- Exercise requirements -
From the data below, please reproduce exactly everything from the line that contains "Definition gate_saturated (g" down to the line that contains "Forall (fun id => (id < k)%nat) (g_running", with both ends included.

Segment Open

(** * SQL generation through a hosted LLM: [core/llm_processor.py]

    A shallow embedding of the provider dispatch ([generate_sql]), of the two
    provider variants ([generate_sql_with_openai],
    [generate_sql_with_anthropic]), of the schema rendering
    ([format_schema_for_prompt]) and of the markdown clean-up both variants
    apply to the model's answer, followed by the properties the
    specification states about them. *)

From Stdlib Require Import ZArith NArith List Bool Lia.
From Stdlib Require Import Strings.String Strings.Ascii Numbers.DecimalString.
From stdpp Require Import base option list gmap.

Local Open Scope N_scope.

(** ** Python [str]

    A Python string is a sequence of Unicode code points.  Literals of the
    source are ASCII and are written with [lit]. *)

Module PyStr.

Definition char : Type := N.
Definition str : Type := list N.

Definition lit (s : string) : str :=
  List.map N_of_ascii (list_ascii_of_string s).

(** The characters the source needs by number: line feed and the double
    quote. *)
Definition LF : char := 10.
Definition DQUOTE : char := 34.
Definition nl : str := [LF].

(** [s.startswith(p)] *)
Fixpoint startswith (s p : str) {struct p} : bool :=
  match p, s with
  | [], _ => true
  | _ :: _, [] => false
  | a :: p', b :: s' => (a =? b) && startswith s' p'
  end.

(** [s.endswith(p)] *)
Definition endswith (s p : str) : bool :=
  startswith (rev s) (rev p).

(** [s[n:]] and [s[:-n]] for a non-negative literal [n]. *)
Definition slice_from (n : nat) (s : str) : str := drop n s.
Definition slice_to_minus (n : nat) (s : str) : str :=
  take (length s - n) s.

(** [c.isspace()]: the code points CPython's [_PyUnicode_IsWhitespace]
    accepts. *)
Definition isspace (c : char) : bool :=
  ((9 <=? c) && (c <=? 13))
  || ((28 <=? c) && (c <=? 32))
  || (c =? 133) || (c =? 160) || (c =? 5760)
  || ((8192 <=? c) && (c <=? 8202))
  || (c =? 8232) || (c =? 8233) || (c =? 8239) || (c =? 8287)
  || (c =? 12288).
Definition gate_step (g : gate) (ev : gate_event) : option gate :=
  match ev with
  | Acquire =>
      let id := g_next g in
      let '(sem, started) := acquire (g_sem g) id in
      Some {| g_sem := sem; g_next := S id;
              g_running := if started then g_running g ++ [id] else g_running g;
              g_parked := if started then g_parked g else g_parked g ++ [id];
              g_woken := g_woken g |}
  | Complete id threw =>
      if existsb (Nat.eqb id) (g_running g) then
        let '(sem, next) := release (g_sem g) in
        Some {| g_sem := sem; g_next := g_next g;
                g_running := remove_first id (g_running g) ++ option_list next;
                g_parked := g_parked g;
                g_woken := g_woken g ++ option_list next |}
      else None
  end.

Fixpoint gate_run (g : gate) (evs : list gate_event) : option gate :=
  match evs with
  | [] => Some g
  | ev :: rest =>
      match gate_step g ev with
      | Some g' => gate_run g' rest
      | None => None
      end
  end.

(** What every reachable state of the semaphore satisfies. *)
Definition gate_inv (n : Z) (g : gate) : Prop :=
  permits (g_sem g) + Z.of_nat (length (g_running g)) = n /\
  0 <= permits (g_sem g) /\
  g_woken g ++ waiting (g_sem g) = g_parked g.

(** A semaphore that has a callback parked has no permit left. *)
Definition gate_saturated (g : gate) : Prop :=
  waiting (g_sem g) <> [] -> permits (g_sem g) <= 0.

(** A semaphore created without a permit: nothing runs, every body is
    parked in the order of the [acquire] calls. *)
Definition gate_closed (n : Z) (g : gate) : Prop :=
  permits (g_sem g) = n /\ g_running g = [] /\ g_woken g = [] /\
  waiting (g_sem g) = seq 0 (g_next g).

(** The bodies started so far are those of the first [k] [acquire]
    calls; the callbacks of the later calls are parked in arrival order. *)
Definition gate_ordered (k : nat) (g : gate) : Prop :=
  (k <= g_next g)%nat /\
  waiting (g_sem g) = seq k (g_next g - k) /\
  Forall (fun id => (id < k)%nat) (g_running g) /\
  Forall (fun id => (id < k)%nat) (g_woken g).

(** ** The provider *)

Section Engine.

(** The two constants come from [../constants], which is outside this
    file's sources. *)
Variable INITIAL_RETRY_DELAY_MS : Z.
Variable MAX_BATCH_RETRIES : Z.

(** The constructor spreads the caller's settings over the defaults.  An
    optional setting is [None] when the caller's object has no such key,
    and only then does the default stand: an object that has the key with
    the value [undefined] is not a [BedrockEmbedderConfig] of this
    model. *)
Definition constructor (config : BedrockEmbedderConfig) : Provider :=
  {| p_modelId := modelId config;
     p_inputType := inputType config;
     p_batchSize := default 32 (batchSize config);
     p_maxConcurrency := default 5 (maxConcurrency config);
     p_maxRetries := default MAX_BATCH_RETRIES (maxRetries config) |}.

Definition isTitanModel (model : jsstring) : bool :=
  startsWith model (lit "amazon.titan-embed-").

Definition isCohereModel (model : jsstring) : bool :=
  startsWith model (lit "cohere.embed-").

(** [model || this.config.modelId]: the empty string is falsy. *)
Definition modelToUse (p : Provider) (model : option jsstring) : jsstring :=
  match model with
  | Some (c :: m) => c :: m
  | _ => p_modelId p
  end.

Segment Closed

- Result below -
Definition gate_saturated (g : gate) : Prop :=
  waiting (g_sem g) <> [] -> permits (g_sem g) <= 0.

(** A semaphore created without a permit: nothing runs, every body is
    parked in the order of the [acquire] calls. *)
Definition gate_closed (n : Z) (g : gate) : Prop :=
  permits (g_sem g) = n /\ g_running g = [] /\ g_woken g = [] /\
  waiting (g_sem g) = seq 0 (g_next g).

(** The bodies started so far are those of the first [k] [acquire]
    calls; the callbacks of the later calls are parked in arrival order. *)
Definition gate_ordered (k : nat) (g : gate) : Prop :=
  (k <= g_next g)%nat /\
  waiting (g_sem g) = seq k (g_next g - k) /\
  Forall (fun id => (id < k)%nat) (g_running g) /\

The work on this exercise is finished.